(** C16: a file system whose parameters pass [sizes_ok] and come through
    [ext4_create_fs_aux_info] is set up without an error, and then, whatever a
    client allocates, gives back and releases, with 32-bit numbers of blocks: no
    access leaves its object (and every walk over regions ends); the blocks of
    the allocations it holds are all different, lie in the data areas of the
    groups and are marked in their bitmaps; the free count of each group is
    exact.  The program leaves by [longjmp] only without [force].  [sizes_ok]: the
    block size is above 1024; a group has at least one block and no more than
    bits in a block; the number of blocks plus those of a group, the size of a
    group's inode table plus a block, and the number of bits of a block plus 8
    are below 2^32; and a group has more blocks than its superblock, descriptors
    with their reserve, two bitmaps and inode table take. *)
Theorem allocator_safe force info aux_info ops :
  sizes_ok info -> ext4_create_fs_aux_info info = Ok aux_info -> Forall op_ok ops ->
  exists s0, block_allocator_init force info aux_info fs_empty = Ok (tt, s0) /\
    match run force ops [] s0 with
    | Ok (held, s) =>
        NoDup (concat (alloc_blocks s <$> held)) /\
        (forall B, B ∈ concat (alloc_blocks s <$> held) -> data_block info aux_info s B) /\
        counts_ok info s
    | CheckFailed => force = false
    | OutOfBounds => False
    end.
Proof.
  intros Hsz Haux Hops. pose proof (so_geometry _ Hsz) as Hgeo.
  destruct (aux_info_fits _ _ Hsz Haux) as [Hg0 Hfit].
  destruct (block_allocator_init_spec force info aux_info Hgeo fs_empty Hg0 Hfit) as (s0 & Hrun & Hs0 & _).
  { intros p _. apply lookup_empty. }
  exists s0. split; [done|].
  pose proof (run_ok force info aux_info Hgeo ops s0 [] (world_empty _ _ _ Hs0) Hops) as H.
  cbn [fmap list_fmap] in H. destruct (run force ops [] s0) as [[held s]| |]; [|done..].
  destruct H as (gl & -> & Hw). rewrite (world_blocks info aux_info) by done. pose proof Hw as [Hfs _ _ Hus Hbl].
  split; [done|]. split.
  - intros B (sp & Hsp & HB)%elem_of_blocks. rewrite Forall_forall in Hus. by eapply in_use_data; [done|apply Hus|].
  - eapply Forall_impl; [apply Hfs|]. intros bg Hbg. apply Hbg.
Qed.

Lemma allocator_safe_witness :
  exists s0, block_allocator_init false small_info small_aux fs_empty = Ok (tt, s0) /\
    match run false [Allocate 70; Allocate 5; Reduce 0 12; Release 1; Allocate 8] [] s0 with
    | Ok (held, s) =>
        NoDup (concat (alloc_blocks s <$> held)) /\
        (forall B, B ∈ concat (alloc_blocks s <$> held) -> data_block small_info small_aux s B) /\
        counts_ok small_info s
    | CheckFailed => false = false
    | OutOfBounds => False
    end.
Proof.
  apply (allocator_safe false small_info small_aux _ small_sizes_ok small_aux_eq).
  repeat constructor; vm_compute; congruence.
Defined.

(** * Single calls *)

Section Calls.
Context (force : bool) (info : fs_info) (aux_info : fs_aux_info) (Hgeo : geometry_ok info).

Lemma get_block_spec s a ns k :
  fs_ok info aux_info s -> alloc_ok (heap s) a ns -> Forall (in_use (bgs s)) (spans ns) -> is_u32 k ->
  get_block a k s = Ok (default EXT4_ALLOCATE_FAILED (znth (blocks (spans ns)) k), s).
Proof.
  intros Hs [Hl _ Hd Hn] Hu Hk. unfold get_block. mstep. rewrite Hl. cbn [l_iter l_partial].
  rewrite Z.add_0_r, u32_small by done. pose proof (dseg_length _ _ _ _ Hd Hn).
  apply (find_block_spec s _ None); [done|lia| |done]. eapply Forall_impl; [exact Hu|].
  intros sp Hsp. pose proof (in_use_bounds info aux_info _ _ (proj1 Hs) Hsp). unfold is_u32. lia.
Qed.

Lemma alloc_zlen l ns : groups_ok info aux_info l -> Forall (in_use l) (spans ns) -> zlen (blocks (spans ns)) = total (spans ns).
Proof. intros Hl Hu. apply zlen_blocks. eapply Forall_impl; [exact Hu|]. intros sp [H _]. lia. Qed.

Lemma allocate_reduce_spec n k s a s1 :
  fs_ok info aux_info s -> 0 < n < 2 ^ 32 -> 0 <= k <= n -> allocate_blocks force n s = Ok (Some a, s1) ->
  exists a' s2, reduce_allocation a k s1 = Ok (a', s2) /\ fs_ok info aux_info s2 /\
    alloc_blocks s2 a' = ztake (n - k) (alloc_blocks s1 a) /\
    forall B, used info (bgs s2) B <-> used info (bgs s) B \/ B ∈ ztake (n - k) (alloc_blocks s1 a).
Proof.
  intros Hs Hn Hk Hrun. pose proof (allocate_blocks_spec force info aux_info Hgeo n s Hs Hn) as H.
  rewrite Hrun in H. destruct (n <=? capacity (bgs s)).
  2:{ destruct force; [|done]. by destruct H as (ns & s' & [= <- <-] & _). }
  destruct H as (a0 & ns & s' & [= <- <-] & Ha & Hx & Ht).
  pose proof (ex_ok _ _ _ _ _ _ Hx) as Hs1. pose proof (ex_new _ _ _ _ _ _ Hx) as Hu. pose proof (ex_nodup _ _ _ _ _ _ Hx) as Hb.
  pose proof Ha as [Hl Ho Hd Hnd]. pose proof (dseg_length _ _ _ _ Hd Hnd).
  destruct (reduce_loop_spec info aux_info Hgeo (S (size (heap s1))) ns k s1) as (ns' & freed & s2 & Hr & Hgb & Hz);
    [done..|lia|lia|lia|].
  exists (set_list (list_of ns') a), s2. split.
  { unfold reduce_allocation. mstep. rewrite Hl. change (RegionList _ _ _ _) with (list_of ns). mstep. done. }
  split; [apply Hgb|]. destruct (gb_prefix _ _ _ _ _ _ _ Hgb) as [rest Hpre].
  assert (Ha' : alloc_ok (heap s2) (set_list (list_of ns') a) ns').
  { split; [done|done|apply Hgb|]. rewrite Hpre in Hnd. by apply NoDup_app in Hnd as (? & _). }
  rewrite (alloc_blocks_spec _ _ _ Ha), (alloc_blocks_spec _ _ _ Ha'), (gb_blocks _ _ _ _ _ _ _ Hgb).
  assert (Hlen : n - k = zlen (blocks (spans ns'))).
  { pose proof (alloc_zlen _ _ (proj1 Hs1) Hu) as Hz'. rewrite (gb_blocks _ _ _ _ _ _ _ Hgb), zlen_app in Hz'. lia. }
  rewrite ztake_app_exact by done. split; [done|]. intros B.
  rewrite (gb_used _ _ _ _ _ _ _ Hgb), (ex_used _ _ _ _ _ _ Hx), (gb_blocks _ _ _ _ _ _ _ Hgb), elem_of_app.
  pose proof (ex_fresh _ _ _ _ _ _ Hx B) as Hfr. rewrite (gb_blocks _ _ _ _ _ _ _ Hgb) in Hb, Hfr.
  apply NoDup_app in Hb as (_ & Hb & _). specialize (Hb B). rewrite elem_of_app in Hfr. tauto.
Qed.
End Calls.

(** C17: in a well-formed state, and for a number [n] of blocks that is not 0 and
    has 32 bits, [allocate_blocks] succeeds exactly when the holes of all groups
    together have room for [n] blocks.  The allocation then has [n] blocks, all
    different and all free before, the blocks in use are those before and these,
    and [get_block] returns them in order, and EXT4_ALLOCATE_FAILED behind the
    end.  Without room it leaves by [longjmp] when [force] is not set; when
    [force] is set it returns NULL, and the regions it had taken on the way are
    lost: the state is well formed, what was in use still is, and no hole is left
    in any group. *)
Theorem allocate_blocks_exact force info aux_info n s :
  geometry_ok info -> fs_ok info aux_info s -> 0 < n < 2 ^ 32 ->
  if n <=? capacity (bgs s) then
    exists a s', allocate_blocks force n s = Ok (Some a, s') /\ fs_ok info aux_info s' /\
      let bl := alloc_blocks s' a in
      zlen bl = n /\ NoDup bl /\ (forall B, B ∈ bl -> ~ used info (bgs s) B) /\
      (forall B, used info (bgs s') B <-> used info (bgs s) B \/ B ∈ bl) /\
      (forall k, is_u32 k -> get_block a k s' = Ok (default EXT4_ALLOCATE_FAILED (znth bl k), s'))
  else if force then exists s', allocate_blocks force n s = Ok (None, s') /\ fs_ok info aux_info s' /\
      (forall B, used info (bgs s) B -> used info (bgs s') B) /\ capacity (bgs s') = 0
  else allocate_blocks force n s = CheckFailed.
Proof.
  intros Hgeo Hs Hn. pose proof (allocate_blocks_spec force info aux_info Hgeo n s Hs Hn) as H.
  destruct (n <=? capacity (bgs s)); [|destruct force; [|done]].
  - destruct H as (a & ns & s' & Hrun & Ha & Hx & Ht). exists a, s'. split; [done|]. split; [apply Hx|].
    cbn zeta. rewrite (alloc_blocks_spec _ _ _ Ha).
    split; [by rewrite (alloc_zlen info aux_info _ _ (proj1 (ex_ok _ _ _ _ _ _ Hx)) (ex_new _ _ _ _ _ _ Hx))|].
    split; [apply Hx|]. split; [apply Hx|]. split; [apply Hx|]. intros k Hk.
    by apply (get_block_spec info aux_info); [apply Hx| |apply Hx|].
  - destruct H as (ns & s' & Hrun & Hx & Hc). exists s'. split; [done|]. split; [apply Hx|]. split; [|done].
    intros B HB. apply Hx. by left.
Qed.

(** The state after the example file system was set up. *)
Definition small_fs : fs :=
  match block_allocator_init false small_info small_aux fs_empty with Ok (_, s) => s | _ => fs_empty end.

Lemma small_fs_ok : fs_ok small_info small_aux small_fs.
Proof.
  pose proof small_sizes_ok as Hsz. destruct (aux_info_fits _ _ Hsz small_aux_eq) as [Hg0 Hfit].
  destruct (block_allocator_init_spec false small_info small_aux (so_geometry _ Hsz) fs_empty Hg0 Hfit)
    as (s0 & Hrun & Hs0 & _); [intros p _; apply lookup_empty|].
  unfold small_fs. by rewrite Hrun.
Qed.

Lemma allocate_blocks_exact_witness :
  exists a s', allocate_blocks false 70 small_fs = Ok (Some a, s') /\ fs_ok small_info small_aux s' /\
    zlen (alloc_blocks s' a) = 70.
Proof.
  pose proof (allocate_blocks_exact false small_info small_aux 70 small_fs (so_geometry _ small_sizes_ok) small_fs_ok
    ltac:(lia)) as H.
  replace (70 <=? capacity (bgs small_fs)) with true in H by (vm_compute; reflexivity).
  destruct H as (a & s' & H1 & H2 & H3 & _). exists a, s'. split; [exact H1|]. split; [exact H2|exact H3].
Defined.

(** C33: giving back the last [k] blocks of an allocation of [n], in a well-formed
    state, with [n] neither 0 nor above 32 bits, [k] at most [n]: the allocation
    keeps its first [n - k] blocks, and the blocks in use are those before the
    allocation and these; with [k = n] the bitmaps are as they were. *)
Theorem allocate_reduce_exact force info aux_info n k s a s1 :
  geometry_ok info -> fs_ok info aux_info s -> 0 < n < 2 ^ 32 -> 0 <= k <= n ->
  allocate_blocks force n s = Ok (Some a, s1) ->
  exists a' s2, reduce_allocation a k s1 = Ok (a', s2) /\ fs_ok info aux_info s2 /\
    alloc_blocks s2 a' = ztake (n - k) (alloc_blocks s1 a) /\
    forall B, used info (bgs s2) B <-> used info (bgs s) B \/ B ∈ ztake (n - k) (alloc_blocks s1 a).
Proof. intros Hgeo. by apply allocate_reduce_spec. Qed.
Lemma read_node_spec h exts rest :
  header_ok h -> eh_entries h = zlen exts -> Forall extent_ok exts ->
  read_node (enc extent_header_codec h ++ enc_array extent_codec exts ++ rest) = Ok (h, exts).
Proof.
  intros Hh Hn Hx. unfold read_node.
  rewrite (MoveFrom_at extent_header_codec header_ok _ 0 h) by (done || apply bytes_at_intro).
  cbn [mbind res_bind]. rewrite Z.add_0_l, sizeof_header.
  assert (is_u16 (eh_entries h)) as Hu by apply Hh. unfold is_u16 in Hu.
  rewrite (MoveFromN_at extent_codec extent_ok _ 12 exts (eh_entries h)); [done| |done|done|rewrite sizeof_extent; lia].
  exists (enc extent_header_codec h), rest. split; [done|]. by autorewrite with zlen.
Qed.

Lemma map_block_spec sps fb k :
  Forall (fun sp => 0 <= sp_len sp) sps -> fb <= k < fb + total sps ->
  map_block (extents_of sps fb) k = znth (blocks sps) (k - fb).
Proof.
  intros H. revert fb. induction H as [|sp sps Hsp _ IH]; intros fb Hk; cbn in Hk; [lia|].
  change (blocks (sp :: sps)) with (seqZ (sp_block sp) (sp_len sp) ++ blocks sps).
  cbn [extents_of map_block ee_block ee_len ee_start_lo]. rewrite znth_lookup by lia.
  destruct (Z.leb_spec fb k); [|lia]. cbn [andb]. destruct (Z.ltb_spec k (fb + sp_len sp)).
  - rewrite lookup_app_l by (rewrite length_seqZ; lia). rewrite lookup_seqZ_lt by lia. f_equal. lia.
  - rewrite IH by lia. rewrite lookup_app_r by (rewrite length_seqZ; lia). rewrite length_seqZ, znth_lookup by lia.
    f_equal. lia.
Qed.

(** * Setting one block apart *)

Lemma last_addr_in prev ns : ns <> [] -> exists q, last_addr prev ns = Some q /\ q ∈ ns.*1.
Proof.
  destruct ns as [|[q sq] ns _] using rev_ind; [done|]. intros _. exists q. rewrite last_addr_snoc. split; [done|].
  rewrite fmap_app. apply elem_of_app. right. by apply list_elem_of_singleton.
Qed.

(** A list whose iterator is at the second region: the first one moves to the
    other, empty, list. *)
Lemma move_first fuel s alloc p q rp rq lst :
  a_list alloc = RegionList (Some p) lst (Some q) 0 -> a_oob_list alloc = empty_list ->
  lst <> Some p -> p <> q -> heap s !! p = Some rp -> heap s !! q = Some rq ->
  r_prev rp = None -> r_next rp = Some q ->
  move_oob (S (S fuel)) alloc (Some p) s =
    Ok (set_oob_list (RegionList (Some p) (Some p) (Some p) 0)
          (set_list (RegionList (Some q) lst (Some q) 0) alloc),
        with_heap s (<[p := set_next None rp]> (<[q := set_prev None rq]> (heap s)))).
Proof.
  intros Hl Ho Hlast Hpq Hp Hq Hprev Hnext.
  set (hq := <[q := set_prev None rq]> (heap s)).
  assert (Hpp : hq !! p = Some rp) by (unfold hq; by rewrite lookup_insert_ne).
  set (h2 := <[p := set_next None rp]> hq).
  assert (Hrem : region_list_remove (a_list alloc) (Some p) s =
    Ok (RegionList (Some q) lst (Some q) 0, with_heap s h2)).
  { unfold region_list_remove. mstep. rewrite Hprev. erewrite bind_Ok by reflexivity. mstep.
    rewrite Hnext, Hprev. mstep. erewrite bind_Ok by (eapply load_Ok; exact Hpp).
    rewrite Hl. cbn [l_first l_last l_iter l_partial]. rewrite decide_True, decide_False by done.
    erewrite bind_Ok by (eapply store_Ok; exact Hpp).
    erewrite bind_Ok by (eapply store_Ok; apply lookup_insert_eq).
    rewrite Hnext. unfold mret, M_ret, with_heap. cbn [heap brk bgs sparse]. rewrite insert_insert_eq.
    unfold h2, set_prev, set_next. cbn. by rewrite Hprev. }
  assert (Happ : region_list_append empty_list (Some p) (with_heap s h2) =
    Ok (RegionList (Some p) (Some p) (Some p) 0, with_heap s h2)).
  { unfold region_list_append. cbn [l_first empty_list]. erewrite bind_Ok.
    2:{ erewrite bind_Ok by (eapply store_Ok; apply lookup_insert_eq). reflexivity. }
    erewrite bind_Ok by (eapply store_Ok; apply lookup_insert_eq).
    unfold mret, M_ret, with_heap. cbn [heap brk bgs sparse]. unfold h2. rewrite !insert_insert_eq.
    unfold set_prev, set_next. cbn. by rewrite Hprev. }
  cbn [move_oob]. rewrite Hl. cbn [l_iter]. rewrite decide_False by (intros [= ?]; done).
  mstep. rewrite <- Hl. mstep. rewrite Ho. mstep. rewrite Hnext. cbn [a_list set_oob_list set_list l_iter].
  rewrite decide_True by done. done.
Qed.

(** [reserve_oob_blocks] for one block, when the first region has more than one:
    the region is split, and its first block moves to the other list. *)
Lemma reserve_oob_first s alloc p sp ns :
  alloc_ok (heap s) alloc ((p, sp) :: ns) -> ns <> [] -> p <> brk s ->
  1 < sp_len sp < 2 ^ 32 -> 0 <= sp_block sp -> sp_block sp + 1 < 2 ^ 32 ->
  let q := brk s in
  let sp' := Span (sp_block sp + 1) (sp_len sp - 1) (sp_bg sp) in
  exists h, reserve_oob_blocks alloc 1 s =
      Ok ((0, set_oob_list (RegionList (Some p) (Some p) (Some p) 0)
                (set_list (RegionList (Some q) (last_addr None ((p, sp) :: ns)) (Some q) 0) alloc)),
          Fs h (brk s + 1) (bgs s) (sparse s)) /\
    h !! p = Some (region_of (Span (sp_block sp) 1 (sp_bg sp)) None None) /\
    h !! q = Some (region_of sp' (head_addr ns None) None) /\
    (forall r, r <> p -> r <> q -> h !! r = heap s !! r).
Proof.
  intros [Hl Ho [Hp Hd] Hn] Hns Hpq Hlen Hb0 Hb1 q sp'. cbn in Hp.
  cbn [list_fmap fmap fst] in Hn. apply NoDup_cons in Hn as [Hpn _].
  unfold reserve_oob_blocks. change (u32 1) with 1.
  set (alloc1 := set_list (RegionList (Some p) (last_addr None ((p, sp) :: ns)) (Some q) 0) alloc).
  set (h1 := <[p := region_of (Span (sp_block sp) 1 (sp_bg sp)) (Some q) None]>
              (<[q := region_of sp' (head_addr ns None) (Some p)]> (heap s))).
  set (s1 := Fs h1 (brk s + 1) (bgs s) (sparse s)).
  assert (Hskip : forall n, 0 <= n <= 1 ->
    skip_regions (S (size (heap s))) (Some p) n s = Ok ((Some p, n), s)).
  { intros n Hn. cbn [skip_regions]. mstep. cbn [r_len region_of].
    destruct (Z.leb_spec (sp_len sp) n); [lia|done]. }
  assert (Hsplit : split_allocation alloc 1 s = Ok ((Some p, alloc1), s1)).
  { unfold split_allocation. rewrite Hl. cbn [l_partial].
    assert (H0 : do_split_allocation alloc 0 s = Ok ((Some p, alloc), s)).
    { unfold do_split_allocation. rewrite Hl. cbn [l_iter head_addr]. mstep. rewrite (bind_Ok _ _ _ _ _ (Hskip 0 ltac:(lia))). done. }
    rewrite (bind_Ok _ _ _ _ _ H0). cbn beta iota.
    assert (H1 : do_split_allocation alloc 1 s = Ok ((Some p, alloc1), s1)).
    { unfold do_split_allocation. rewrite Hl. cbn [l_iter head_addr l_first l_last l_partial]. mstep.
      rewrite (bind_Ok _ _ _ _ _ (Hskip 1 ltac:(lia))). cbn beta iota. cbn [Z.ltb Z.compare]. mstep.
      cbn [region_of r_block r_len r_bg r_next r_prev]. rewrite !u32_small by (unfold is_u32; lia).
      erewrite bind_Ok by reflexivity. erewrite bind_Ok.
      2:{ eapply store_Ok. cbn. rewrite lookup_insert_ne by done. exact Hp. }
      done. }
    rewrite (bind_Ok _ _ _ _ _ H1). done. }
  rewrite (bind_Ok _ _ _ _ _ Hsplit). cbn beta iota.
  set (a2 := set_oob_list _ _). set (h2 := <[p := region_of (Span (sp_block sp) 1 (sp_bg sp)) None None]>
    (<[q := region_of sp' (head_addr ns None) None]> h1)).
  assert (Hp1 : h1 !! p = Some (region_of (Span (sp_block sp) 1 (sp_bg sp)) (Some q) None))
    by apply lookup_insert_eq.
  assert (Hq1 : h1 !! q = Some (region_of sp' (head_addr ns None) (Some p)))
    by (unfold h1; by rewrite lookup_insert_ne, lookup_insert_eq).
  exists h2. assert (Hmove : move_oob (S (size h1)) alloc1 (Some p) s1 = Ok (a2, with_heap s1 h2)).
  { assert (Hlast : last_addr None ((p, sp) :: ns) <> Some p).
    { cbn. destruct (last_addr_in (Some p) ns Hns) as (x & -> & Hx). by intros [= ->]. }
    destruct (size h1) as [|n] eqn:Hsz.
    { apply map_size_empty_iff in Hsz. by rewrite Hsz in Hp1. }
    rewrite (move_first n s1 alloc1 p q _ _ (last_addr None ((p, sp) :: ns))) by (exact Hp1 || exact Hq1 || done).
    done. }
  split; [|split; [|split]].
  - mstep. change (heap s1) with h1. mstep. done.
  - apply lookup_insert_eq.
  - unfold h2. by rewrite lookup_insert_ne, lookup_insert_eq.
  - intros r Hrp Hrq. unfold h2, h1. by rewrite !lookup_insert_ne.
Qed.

★ ★ ★ ★

Task objective: Among the records above, repeat exactly the line with "assert (H1 : do_split_allocation", the line with "rewrite (bind_Ok _ _ _ _ _ (Hskip 1", and every line in between, and only those.

Result of this exercise:
    assert (H1 : do_split_allocation alloc 1 s = Ok ((Some p, alloc1), s1)).
    { unfold do_split_allocation. rewrite Hl. cbn [l_iter head_addr l_first l_last l_partial]. mstep.
      rewrite (bind_Ok _ _ _ _ _ (Hskip 1 ltac:(lia))). cbn beta iota. cbn [Z.ltb Z.compare]. mstep.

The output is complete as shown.